MODIFIED VERSION OF BLENDER FOR SCIENTIFIC VISUALIZATION

We have modified open-source 3D creation suit Blender and we have extended its capabilities to support the COVISE node system. The original COVISE (Collaborative Visualization and Simulation Environment) has been developed by HLRS and it is an extendable distributed software environment to integrate simulations, postprocessing, and visualization functionalities in a seamless manner. We created new Covise Node System directly in Blender. We can make a visualization of scientific data that can come from simulations of different physical phenomena (e.g. fluid dynamics, structural analysis, etc.). To create visually pleasing outputs of such data a path tracing rendering method can be used. We call this extension BCovise and it has been developed at IT4Innovations National Supercomputing Center.

Content

  1. Building process
  2. Introducing Covise Nodes
  3. License
  4. Acknowledgement
  5. References

Building process

Introducing Covise Nodes

Covise nodes is a specific set of nodes designed for scientific visualization. They are part of the Covise Editor in Blender.
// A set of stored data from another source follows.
Lemma rot_rb f1 f2 a k l r n c0 : fred f1 = true -> redb (fsib f2) = false ->
  is_rb (Node a true k l r) n -> ctx_rb (f1 :: f2 :: c0) n false ->
  is_rb (rot f1 f2 (Node a true k l r)) (S n) /\ redb (rot f1 f2 (Node a true k l r)) = false /\ fred f2 = false /\ ctx_rb c0 (S n) false.
Proof.
  intros Hf1 Ed (Hl & Hr & El & Er) (Hcc & Hc). rewrite Hf1 in Hc. destruct Hc as (_ & Ecc & Hd & Hc).
  destruct (fred f2) eqn:Hf2; [by destruct Hc|]. destruct f1, f2; simpl in *; subst; repeat split; auto.
Qed.

(** ** maybe_split_for_insert *)

(** Without two red children nothing happens. *)
Lemma no_split m c a col k l r pp gpp p_r gp_r : holds m c (Node a col k l r) -> redb l && redb r = false ->
  maybe_split_for_insert m (loc c) pp gpp p_r gp_r false = Some m.
Proof.
  intros H E. unfold maybe_split_for_insert. rewrite (holds_deref _ _ _ H). simpl ptr.
  rewrite (holds_RIGHT _ _ _ _ _ _ _ H), (holds_LEFT _ _ _ _ _ _ _ H).
  rewrite (holds_is_red m (RF a col k l :: c) r), (holds_is_red m (LF a col k r :: c) l) by (by apply holds_iff_r || by apply holds_iff).
  by rewrite andb_comm, E.
Qed.

(** The colouring of a split. *)
Lemma split_colours m c a col k l r : holds m c (Node a col k l r) ->
  exists m1 m2 m3, SETRED m a = Some m1 /\ setblack_if m1 (ptr r) = Some m2 /\ setblack_if m2 (ptr l) = Some m3 /\
    holds m3 c (Node a true k (blacken l) (blacken r)).
Proof.
  intros H. destruct (holds_SETRED _ _ _ _ _ _ _ H) as (m1 & E1 & H1).
  apply holds_iff_r in H1. destruct (holds_setblack_if _ _ _ H1) as (m2 & E2 & H2).
  apply holds_iff_r, holds_iff in H2. destruct (holds_setblack_if _ _ _ H2) as (m3 & E3 & H3).
  exists m1, m2, m3. split; [done|]. split; [done|]. split; [done|]. by apply holds_iff.
Qed.

(** What the pointers of the caller have to be where a rotation uses them. *)
Definition pointers (c : list frame) (pp gpp : option nodep) (p_r gp_r : Z) : Prop :=
  match c with
  | [] => pp = None
  | f1 :: c => pp = Some (loc c) /\ went p_r f1 /\
      (fred f1 = true -> exists f2 c0, c = f2 :: c0 /\ gpp = Some (loc c0) /\ went gp_r f2)
  end.

(** What the split makes of the tree: the context and the subtree there. *)
Definition split_result (c : list frame) (t : tree) : list frame * tree :=
  match c with
  | f1 :: f2 :: c0 => if fred f1 then (c0, rot f1 f2 t) else (c, t)
  | _ => (c, t)
  end.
To open the Covise Editor, go to the top left corner of any Blender editor window and select Covise Editor. The editor canvas will appear. To start working with nodes, create a new node tree by pressing the New button. You can then add any of the available nodes using the Add menu or the Shift+A keyboard shortcut.

Documentation for Covise nodes is available at Covise modules. We support those Covise modules for now: CellToVert, Collect, Colors, CutGeometry, CuttingSurface, DomainSurface, IsoLines, IsoSurface, MinMax, PartSelect, ReadANSYS, ReadASCII, ReadDyna3D, ReadEnsight, ReadFoam, ReadObj, ReadPlot3D, ReadPLY, ReadStl, Sample, SelectUsg, SimplifySurface, SmoothSurface, Sphere, Tracer, Transform, Tube, VectorField, VectorScal.

How to create results using Covise nodes? Do the following.

  • Open a new file by File → New → General.
  • Delete all objects in the scene (in 3D Viewport hit A and DELETE)
  • Divide the 3D Viewport window in two by dragging the upper right corner of the window to the left.
  • Open the Covise Editor by selecting it in the combo menu for Editor type.
  • Create a new node tree using New button from the editor.
  • Add the ReadEnsight node from Add → Input.
  • Click the file browser icon on the ReadEnsight node to select the case file with the data.
  • Select the TINY.CASE file from data/Ensight/Tiny/.
  • Press the Execute button from the Covise Editor menu.
  • ReadEnsight node populates with description of data stored in the CASE file.
  • Write P to 3D Scalar data and SVEL to 3D Vector data (WARNING: upper/lower case matters).
  • Add CuttingSurface node from Add → Covise.
  • Connect Geo 3D output from ReadEnsight to Geo input in CuttingSurface.
  • Do the same with Scalar 3D and Data.
  • Set Normal in CuttingSurface to (0, 0, -1).
  • Set Point in CuttingSurface to (0, 0, 0.05).
  • Add Colors and Collect nodes from Add → Covise.
  • Connect Data output of CuttingSurface to Data input of Colors node.
  • Connect Geo output of CuttingSurface to Geo input of Collect node.
  • Connect Data output to Data input from Colors to Collect node.
  • Add Blender node from Add → Output.
  • Connect Geo output to Geo input from Collect to Blender node.
  • Press the Execute button.

You will see the horizontal slice through the analyzed geometry. Switch 3D Viewport to eiter Material Preview or Rendered display mode to see the colors. Colors represent the pressure distribution within the cutting surface.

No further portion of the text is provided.